Nagyi Klari lived at 8 Soltan Utca in Budapest until May 1944. In June 1944 she was one of 1685 people who were aboard the Kasztner train. This train however, did not travel as promised to Spain, but to Bergen-Belsen. Shortly before the liberation of Bergen-Belsen, Nagyi Klari and the surviving 1670 transportees were transferred to Switzerland. Her husband, who had been earlier deported, never returned. Her mother, grandmother and further close relations were deported from Hungary and murdered in Auschwitz and Ravensbrück.
In her lifetime Nagyi Klari never left Switzerland again and from 1945 she was silent about what had happened. However in the last years, fractions of memories from the time before the war became crept into her everyday conversation, memories of the time when she strolled through the streets of Budapest with her husband, happy and in love. These spoken memories became the basis for a journey which led to 8 Soltan Utca, Budapest. These pieces of memories were recounted to aged passers-by in the street there, who were then asked to contact Nagyi Klari with a photo and written greeting. There were emotion filled moments, where the people being questioned began to share their own life stories, as well as those of others from the neighbourhood. Alongside the tears shed there was hearty laughter. For Hanukah, Nagyi Klari received a photo album with all the greetings from the Soltan Utca, and in return all the participants received a photo of Nagyi Klari.

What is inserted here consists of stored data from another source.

(** The tables made by a program that creates indexes and inserts rows
    of integers. *)
Inductive numericHistory : Table -> Prop :=
| history_new (id : nat) (names : list string) (t : Table) :
    newTable id names = Ok t -> numericHistory t
| history_index (t : Table) (names : list string) :
    numericHistory t -> numericHistory (indexOn names t).1
| history_insert (t : Table) (rows : rowsArg) :
    numericHistory t ->
    (forall r, Some r ∈ toArray rows -> numericRow (columnNames t) r) ->
    numericHistory (insert rows t).1
| history_validate (t : Table) :
    numericHistory t -> numericHistory (tableValidateIndex t).1
| history_paranoia (t : Table) (enable : value) :
    numericHistory t -> numericHistory (paranoiaSet enable t).1
| history_verbose (t : Table) (enable : value) :
    numericHistory t -> numericHistory (verboseSet enable t).1
| history_drop (t : Table) :
    numericHistory t -> numericHistory (tableDrop t).1.

(** ** The rows [insert] stores *)

(** The rows [insert] stores for a batch: the clone of each row with a new
    [$], the closures being numbered from [h]. *)
Fixpoint canonicalRows (cols : list string) (tid h : nat) (rs : list row)
    : list row :=
  match rs with
  | [] => []
  | r :: rs' =>
      Row (cloneCells cols r) (DHandle tid h) :: canonicalRows cols tid (S h) rs'
  end.

(** The closures [insert] makes for a batch, the first row going to the
    position [index] of the row vector. *)
Fixpoint newClosures (cols : list string) (index : nat) (rs : list row)
    : list closure :=
  match rs with
  | [] => []
  | r :: rs' => Closure index (cloneCells cols r) :: newClosures cols (S index) rs'
  end.

(** The table after the [collect] of [insert] on the batch [rs]. *)
Definition withRows (t : Table) (rs : list row) : Table :=
  setRows
    (setClosures t
       (closures t ++ newClosures (columnNames t) (length (rows t)) rs))
    (rows t ++ (Some <$> canonicalRows (columnNames t) (id t)
                            (length (closures t)) rs)).

(** ** The table after [update] *)

(** The table after [update] has stored the row [r], whose closure is the
    closure [h], holding [c]. *)
Definition withUpdate (t : Table) (r : row) (h : nat) (c : closure) : Table :=
  setRows
    (setClosures t
       (<[h := Closure (clIndex c) (cloneCells (columnNames t) r)]> (closures t)))
    (arraySet (rows t) (clIndex c) (Some (clone (columnNames t) r))).

(** ** Costs and errors *)

(** What a criterion adds to the cost of testing one row. *)
Definition extraCost (c : criterion) : Z :=
  match criterionTest c with
  | Compare _ _ => 0
  | Between _ => 1
  | In (SetOf array | ArrayOf array) => Z.of_nat (length array) - 1
  | In _ => 0
  end.

(** The spec's single-row evaluation cost of a criterion: base 1, to which
    [between] adds 1 and [in] adds the number of its elements less 1. *)
Definition singleRowCost (c : criterion) : Z := 1 + extraCost c.

(** The operand of every [in] is an array or a set, which has elements to
    count. *)
Definition countedIn (c : criterion) : Prop :=
  match criterionTest c with
  | In (Scalar _ | Range _ _) => False
  | _ => True
  end.

(** What [getRows] does with the access path [d] it selected: [reduce],
    then the criteria the path left unused, then the clones. *)
Definition runPlan (t : Table) (d : descriptor) : result (list row) :=
  matchedRows ← reduceOf d ();
  matchedRows ← applyUnused (criteriaUnused d) matchedRows;
  mapM (cloneArg (columnNames t)) matchedRows.

(** The error of [checkTableIdentity]. *)
Definition foreignRow : error :=
  Error "A row was passed that does not belong to this table.".

(** ** The rows an index holds *)

(** The rows below an entry of an index of [depth] columns, and below the
    entries of a level, in the order of the index. *)
Fixpoint levelRows (depth : nat) (es : list entry) : list row :=
  es ≫= fun e =>
    match depth with
    | S (S _ as depth') =>
        match eData e with
        | SubIndex sub _ => levelRows depth' sub
        | RowData _ => []
        end
    | _ => match eData e with RowData rs => rs | SubIndex _ _ => [] end
    end.

Definition belowEntry (depth : nat) (e : entry) : list row :=
  match depth with
  | S (S _ as depth') =>
      match eData e with
      | SubIndex sub _ => levelRows depth' sub
      | RowData _ => []
      end
  | _ => match eData e with RowData rs => rs | SubIndex _ _ => [] end
  end.

(** The rows an index holds. *)
Definition indexRows (ix : Index) : list row :=
  levelRows (length (columns ix)) (index ix).

(** The entries below an entry that is not of the last column. *)
Definition subEntries (e : entry) : list entry :=
  match eData e with SubIndex sub _ => sub | RowData _ => [] end.

(** At every level of an index on the columns [cols], every row below an
    entry has the value of the entry in the column of the level, and the
    size of the entry is the number of the rows below it. *)
Fixpoint exactLevel (cols : list string) (es : list entry) : Prop :=
  match cols with
  | [] => True
  | c :: rest =>
      Forall (fun e =>
                Forall (fun r => cell r c = eValue e)
                  (belowEntry (length cols) e)
                /\ eSize e = Z.of_nat (length (belowEntry (length cols) e))
                /\ exactLevel rest (subEntries e)) es
  end.

Definition exactIndex (ix : Index) : Prop :=
  exactLevel (columns ix) (index ix).

(** ** Rows without one row *)

(** The rows that do not carry the [$] of [r]. *)
Definition otherThan (r : row) (l : list row) : list row :=
  filter (fun x => rowDollar x <> rowDollar r) l.

(** ** Tables whose indexes hold their rows *)

(** What an index of a table of the rows [l] is to be: valid, on different
    columns of the table, exact, and holding the rows of the table. *)
Definition faithfulIndex (cols : list string) (l : list row) (ix : Index)
    : Prop :=
  validIndex ix /\ columns ix ⊆ cols /\ NoDup (columns ix)
  /\ exactIndex ix /\ indexRows ix ≡ₚ l.

(** [s] is the row the table stores at the position [i]: its [$] is a
    closure of the table that holds the position and the cells of the row,
    which are cells of the columns of the table. *)
Definition storedRow (t : Table) (i : nat) (s : row) : Prop :=
  exists h, rowDollar s = DHandle (id t) h
    /\ closures t !! h = Some (Closure i (cells s))
    /\ cells s = cloneCells (columnNames t) s.

(** A live table of the rows [l], which are rows of integers that the
    closures of the table describe, with faithful indexes. *)
Definition indexedTable (l : list row) (t : Table) : Prop :=
  active t = true /\ rows t = Some <$> l
  /\ Forall (numericRow (columnNames t)) l
  /\ (forall i s, l !! i = Some s -> storedRow t i s)
  /\ NoDup (rowDollar <$> l)
  /\ Forall (faithfulIndex (columnNames t) l) (indicies t).

(** The tables made by a program that creates indexes, inserts rows of
    integers that carry no [$], and removes rows of the table one at a
    time. *)
Inductive editHistory : Table -> Prop :=
| edits_new (id : nat) (names : list string) (t : Table) :
    newTable id names = Ok t -> editHistory t
| edits_index (t : Table) (names : list string) :
    editHistory t -> editHistory (indexOn names t).1
| edits_insert (t : Table) (rows : rowsArg) (rs : list row) :
    editHistory t ->
    toArray rows = Some <$> rs ->
    Forall (fun r => dollarTruthy (rowDollar r) = false) rs ->
    Forall (numericRow (columnNames t)) rs ->
    editHistory (insert rows t).1
| edits_remove (t : Table) (r s : row) :
    editHistory t ->
    Some s ∈ rows t -> rowDollar r = rowDollar s ->
    editHistory (remove (ArgArray [Some r]) t).1
| edits_validate (t : Table) :
    editHistory t -> editHistory (tableValidateIndex t).1
| edits_paranoia (t : Table) (enable : value) :
    editHistory t -> editHistory (paranoiaSet enable t).1
| edits_verbose (t : Table) (enable : value) :
    editHistory t -> editHistory (verboseSet enable t).1.

(** ** Further examples *)

(** An index on the column [a] with the entries [entriesOdd]. *)
Definition indexOdd : Index := mkIndex ["a"] "[a]" entriesOdd 3.

(** [new DataTable(["a", "b"])] after [index(["a"])] and the insertion of
    two rows. *)
Definition tableIndexedA : Table :=
  Eval vm_compute in
    ((_ ← indexOn ["a"];
      insert (ArgArray [Some (rowOf [("a", VNum 1); ("b", VNum 2)]);
                        Some (rowOf [("a", VNum 3); ("b", VNum 4)])]))
       (mkTable [] [] ["a"; "b"] false false true 0 [] [])).1.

A thousand six hundred and eighty fifth recounts the life story of a person who was a member of a group of 1685 people, and continues it. Fragmented recollections of the first generation were passed on to the third orally, and then returned to the first in the form of a written message, created at the location of the original memories.
Nagyi Klari, opening her Hanukah gift from Soltan Utca, reading aloud the messages contained therein, and commenting on them, can be heard over headphones.